The problem, however, is that too many lawyers use LinkedIn as a place to connect and scroll through other people’s posts, rather than as a tool to aid in business development. LinkedIn has everything a lawyer might need to establish relationships that lead to new business. It’s just a matter of leveraging the tools to best effect.
Here’s how to achieve success on LinkedIn as a lawyer.
LinkedIn for Lawyers Step 1: Pick a Niche. As I’ve written about before, if you want to build a profitable book of business, it’s important to have a niche legal practice. Having a niche allows you to communicate your value proposition to a distinct and highly targeted market. Your message can be more relevant and contextualized to your audience, and penetrate the conversation going on in the industry you’re focused on. You can become an insider who’s trusted, not an outsider who’s viewed with a skeptical eye. The same holds true if you want to have success as a lawyer on LinkedIn. You can make connections with anyone. But you should be connecting with members of your target market. Having a niche focus should inform everything you do on LinkedIn (as explained below), from how you craft your profile to what content you create and share.

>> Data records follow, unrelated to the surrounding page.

(** ** A fiber handed the thread while its task is queued *)

(** Fiber tasks 1000 and 1001 on fibers 20 and 21; 1001 has been resumed and is on worker 1's
    deque, READY.  Worker 2 runs 1000, whose body switches to fiber 21, which finishes; then
    worker 1 takes 1001 off its deque. *)
Definition fiber_task (r : Z) : Task := mkTask 7 0 r 0 0 (mkFlags Normal Fiber false true Standard) 1 0 kNoToken.
Definition handover_store : store :=
  mkStore {[1000 := fiber_task 2000; 1001 := fiber_task 2001]}
    {[2000 := rec_set_fiber 20 new_TaskRecord; 2001 := rec_set_fiber 21 new_TaskRecord]}
    {[20 := mkFib READY 1000 Standard; 21 := mkFib READY 1001 Standard]} ∅ ∅
    (enq (Dq 1) 1001 (idle_pool 4 [])) cancel_init false [].
Definition switch_then_finish : M unit := dispatch (Some (2, false)) 2 false (FbBack [21] DEAD Pin_None) 1000.

(** The hand-over settles task 1001 and leaves 1000 in the store, its fiber
    TRANSFERRED; but nothing took 1001 off the deque, where a READY fiber's task always is,
    and the worker that takes it finds it freed. *)
Theorem switch_to_queued_faults :
  (∃ w', switch_then_finish handover_store = Ok (tt, w') ∧ tasks w' !! 1001 = None ∧ is_Some (tasks w' !! 1000) ∧ queue (w_pool w') (Dq 1) = [1001] ∧
     (fb_status <$> fibers w' !! 20) = Some TRANSFERRED) ∧
  (_ ← switch_then_finish; dispatch (Some (1, false)) 1 false Returns 1001) handover_store = Err (UseAfterFree 1001).
Proof. split; [|by vm_compute]. eexists. split; [by vm_compute|]. split_and!; vm_compute; eauto. Qed.

Lemma handover_ready : ready (Some (2, false)) handover_store 1000 (fiber_task 2000) (rec_set_fiber 20 new_TaskRecord) (FbBack [21] DEAD Pin_None).
Proof.
  constructor; try done.
  - constructor; cbn; try done; try lia. set_solver.
  - by left.
  - intros _. by exists (mkFib READY 1000 Standard).
  - cbn. set_solver.
  - intros g Hg%list_elem_of_singleton. subst g. right. split; [|cbn; set_solver].
    exists (mkFib READY 1001 Standard), (fiber_task 2001), (rec_set_fiber 21 new_TaskRecord). split_and!; [done|done|by left].
Qed.

(** The coroutine just spawned. *)
Definition spawned : store := match Spawn None 500 900 0 Normal kNoToken 7 (Some 1000) 2000 coro_store with Ok (_, w) => w | Err _ => coro_store end.
Definition spawned_task : Task := mkTask 7 500 2000 0 900 (mkFlags Normal Coroutine false true Standard) 0 0 kNoToken.

Lemma spawned_ready self o : caller_ok self (w_pool spawned) → pin_fits o → path_of o = [] → ready self spawned 1000 spawned_task new_TaskRecord o.
Proof.
  intros Hs Ho Hn. constructor; try done.
  - constructor; cbn; try done; try lia. set_solver.
  - left. done.
  - exists 0. reflexivity.
  - cbn. set_solver.
  - rewrite Hn. by intros g ?%elem_of_nil.
Qed.

Lemma dispatch_settles_witness :
  (∃ w', dispatch (Some (1, false)) 1 false CoFinishes 1000 spawned = Ok (tt, w') ∧ tasks w' !! 1000 = None ∧ frames w' !! 500 = None ∧
     dones (w_log w') = [900] ∧ frees (w_log w') = [1000; 2000]) ∧
  ∃ w', switch_then_finish handover_store = Ok (tt, w') ∧
    settled (Some (2, false)) Ended [21] 1000 (fiber_task 2000) (rec_set_fiber 20 new_TaskRecord) handover_store w'.
Proof.
  split.
  - destruct (dispatch_settles (Some (1, false)) 1 false CoFinishes 1000 spawned_task new_TaskRecord spawned) as (w' & E & F & G); [by apply spawned_ready|].
    exists w'. split; [exact E|]. cbn in F. destruct F as (_ & _ & evs & Hl & Hd & _ & _ & Hf & Hdn). split; [exact Hd|].
    split; [by apply (G (mkPromise 1000 0))|]. rewrite Hl, dones_app, frees_app, Hf, Hdn. split; reflexivity.
  - destruct (dispatch_settles _ 2 false _ _ _ _ _ handover_ready) as (w' & E & F & _). exists w'. split; [exact E|exact F].
Defined.

Lemma main_coroutine_unsafe_witness :
  type (flags spawned_task) = Coroutine ∧ RunMainTask None 99 true CoFinishes 1000 spawned = Err (UseAfterFree 1000).
Proof.
  split; [reflexivity|].
  apply (main_coroutine_unsafe None 99 true CoFinishes 1000 spawned_task new_TaskRecord spawned 0); [by apply spawned_ready|reflexivity|reflexivity|reflexivity].
Defined.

LinkedIn for Lawyers Step 2: Craft Your Profile. The point of spending time on LinkedIn is to make connections with those in your niche market, create awareness of your personal brand, and to position yourself as a thought leader and expert. The connections you make and the content you share on LinkedIn should serve as digital breadcrumb trails back to your profile. The problem is that most lawyer’s LinkedIn profiles read like online resumes which focus on education and practice area descriptions. Instead, write a profile that focuses on how you help your specific, targeted audience, consisting of potential clients and referral sources within your niche, to achieve their goals and solve their problems. Your profile should make it clear who you are, what you do, and the unique value and benefit you can provide to members of your specific market niche. Speak the language of your audience, not the language of a lawyer, in your profile.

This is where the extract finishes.